#16 Nilou Khonsari: Collectivism isn't radical, we just forgot how to do it

April 2
39 mins

Episode Description

"Collective care feels like an exhale — like finally being able to breathe at work." – Nilou Khonsari

Most organizations that say they value collective care don't actually build for it. They write values statements, flatten a few org chart lines, and hope the culture follows. (spoiler: it doesn't.)

Nilou Khonsari spent ten years co-building Pangaea Legal Services, a nationally recognized immigrant justice nonprofit, into a model of what collective governance actually looks like in practice. Through her book The Future Is Collective, she helps organizations build structures that truly reflect their values.

Anna and I did a full winter book club around this one.
(We ate it up. I read every word of the appendices.)

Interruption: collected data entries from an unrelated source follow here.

Lemma separated_listed ms kv ms' :
  separated member_tokens (ms ++ kv :: ms') = listed ms ++ separated member_tokens (kv :: ms').
Proof.
  induction ms as [|kv' ms IH]; [done|]. change (listed (kv' :: ms)) with ((member_tokens kv' ++ [TComma]) ++ listed ms).
  assert (forall y l, separated member_tokens (kv' :: y :: l) = member_tokens kv' ++ TComma :: separated member_tokens (y :: l))
    as Hc by done.
  rewrite <- !app_assoc. cbn [app]. rewrite <- IH. destruct ms; [apply Hc|apply Hc].
Qed.

Lemma rate_fields_lexes indent prefix rs :
  marks indent = Some [] -> all_chars plain_char prefix = true -> rates_ok rs = true ->
  exists text, rate_fields indent prefix rs = Some text /\ lexes text (listed (rates_json prefix rs)).
Proof.
  intros Hi Hp Hr. unfold rates_ok in Hr. apply andb_true_iff in Hr as [Hlen Hf].
  destruct rs as [|r0 [|r1 [|r2 []]]]; try done. simpl in Hf.
  apply andb_true_iff in Hf as [H0 [H1 [H2 _]%andb_true_iff]%andb_true_iff].
  assert (forall u, all_chars plain_char u = true -> all_chars plain_char (prefix +:+ u) = true) as Hu.
  { intros u Hu. by rewrite all_chars_app, Hp, Hu. }
  eexists. split; [done|]. unfold listed, rates_json. cbn [zip_with mbind list_bind].
  apply lexes_app; [|apply lexes_app; [|rewrite app_nil_r]]; apply lexes_rate_field; auto; done.
Qed.

Lemma lexes_eq s ts ts' : lexes s ts -> ts = ts' -> lexes s ts'.
Proof. by intros ? <-. Qed.

Lemma listed_app ms ms' : listed (ms ++ ms') = listed ms ++ listed ms'.
Proof. apply bind_app. Qed.

Lemma object_tokens ms ms' kv :
  json_tokens (JObj (ms ++ ms' ++ [kv])) = TOpenObj :: listed ms ++ listed ms' ++ member_tokens kv ++ [TCloseObj].
Proof.
  cbn [json_tokens]. change (fun kv0 : string * json => _) with member_tokens.
  rewrite (app_assoc ms), separated_listed, listed_app, <- !app_assoc. done.
Qed.

#[local] Opaque field.

(** Every piece of a text by its lemma. *)
Ltac lex_text :=
  first [ eassumption
        | apply lexes_num_field; done
        | eapply lexes_str_field; [done|done| |done]; first [by apply lexes_escape|by apply lexes_quote]
        | by apply lexes_marks
        | eapply lexes_app; lex_text ].

Section read_back.
Context (timebuf : string) (inet_ntop : Z -> list Z -> option string) (o : options_t).
Hypothesis plain_time : all_chars plain_char timebuf = true.
Hypothesis plain_addresses : forall af a t, inet_ntop af a = Some t -> all_chars plain_char t = true.

Lemma plain_protocol p : all_chars plain_char (protocol_name p) = true.
Proof. unfold protocol_name. by repeat case_match. Qed.

Definition addresses_ok (line : host_pair_line) : Prop :=
  is_Some (inet_ntop (address_family (l_ap line)) (src (l_ap line))) /\
  is_Some (inet_ntop (address_family (l_ap line)) (dst (l_ap line))).

#[export] Instance addresses_ok_dec line : Decision (addresses_ok line).
Proof. unfold addresses_ok. apply _. Defined.

Lemma json_flow_lexes line s d :
  line_ok o line = true ->
  inet_ntop (address_family (l_ap line)) (src (l_ap line)) = Some s ->
  inet_ntop (address_family (l_ap line)) (dst (l_ap line)) = Some d ->
  exists text, json_flow o s d line = Some text /\ lexes text (json_tokens (flow_json inet_ntop o line)).
Proof.
  intros Hl Es Ed. unfold line_ok in Hl. apply andb_true_iff in Hl as [[Hn Hs]%andb_true_iff Hr].
  destruct (rate_fields_lexes indent6 "sent" _ eq_refl eq_refl Hs) as (ts & Hts & Ls).
  destruct (rate_fields_lexes indent6 "recv" _ eq_refl eq_refl Hr) as (tr & Htr & Lr).
  unfold json_flow. rewrite Hts, Htr. cbn [mbind option_bind]. eexists. split; [done|].
  pose proof (plain_addresses _ _ _ Es). pose proof (plain_addresses _ _ _ Ed).
  pose proof (plain_protocol (protocol (l_ap line))).
  unfold flow_json. rewrite Es, Ed. cbn [default from_option id].
  set (procs := if truth (show_processes o) then _ else _ : list (string * json)).
  assert (lexes (if truth (show_processes o)
    then field indent6 "pid" (dec (l_pid line)) comma_eol +:+
         field indent6 "process_name" (json_escape_string (process_name line)) comma_eol
    else "") (listed procs)) as Lp.
  { unfold procs. destruct (truth _); [|apply lexes_nil]. change (no_control (process_name line) = true) in Hn. eapply lexes_eq; [lex_text|done]. }
  clearbody procs.
  set (rates := rates_json "sent" _) in *. set (rates' := rates_json "recv" _) in *.
  change [?x; ?y] with ([x] ++ [y]). rewrite (app_assoc rates'), (app_assoc rates), (app_assoc procs).
  rewrite object_tokens, !listed_app. cbn [app].
  eapply lexes_eq; [lex_text|]. by rewrite <- !app_assoc.
Qed.

(** The values after the first. *)
Definition more (vs : list json) : list token := vs ≫= (fun v => TComma :: json_tokens v).

Lemma separated_more v vs : separated json_tokens (v :: vs) = json_tokens v ++ more vs.
Proof.
  revert v. induction vs as [|w vs IH]; intros v; [by rewrite app_nil_r|].
  rewrite separated_cons, IH. done.
Qed.

Lemma json_flows_lexes ls : forall first s d,
  Forall (fun l => line_ok o l = true /\ addresses_ok l) ls ->
  exists text, json_flows inet_ntop o first s d ls = Some text /\
    lexes text (let vs := flow_json inet_ntop o <$> ls in if first then separated json_tokens vs else more vs).
Proof.
  induction ls as [|line ls IH]; intros first s d Hls; [exists ""; split; [done|by destruct first; apply lexes_nil]|].
  apply Forall_cons in Hls as [[Hl [[st Es] [dt Ed]]] Hls]. cbn [json_flows]. unfold sprint_addr. rewrite Es, Ed.
  cbn [mbind option_bind]. destruct (json_flow_lexes line st dt Hl Es Ed) as (flow & -> & Lf).
  cbn [mbind option_bind]. destruct (IH false (Some st) (Some dt) Hls) as (rest & -> & Lr).
  cbn [mbind option_bind]. eexists. split; [done|]. rewrite fmap_cons.
  set (v := flow_json inet_ntop o line) in *. clearbody v. pose proof (lexes_app _ _ _ _ Lf Lr) as L. destruct first.
  - rewrite separated_more. exact (lexes_app "" _ [] _ lexes_nil L).
  - apply (lexes_app _ _ [TComma] (json_tokens v ++ more _)); [by apply lexes_marks|done].
Qed.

This conversation gets into hardcore collective scaffolding:

  • The difference between advice process, modified consensus, and consent-based decision making
  • What Nilou learned from almost paying her co-founder $1,000 less than herself
  • How equal pay worked beautifully at Pangaea for years, until it didn't
  • How to redesign a nonprofit board so the people closest to the work are the ones driving it
  • Boundaries as a collective practice, not a personal one

And woven throughout: Strange Birds' own messy, ongoing, in-progress attempt to enact a lot of this fun stuff ourselves.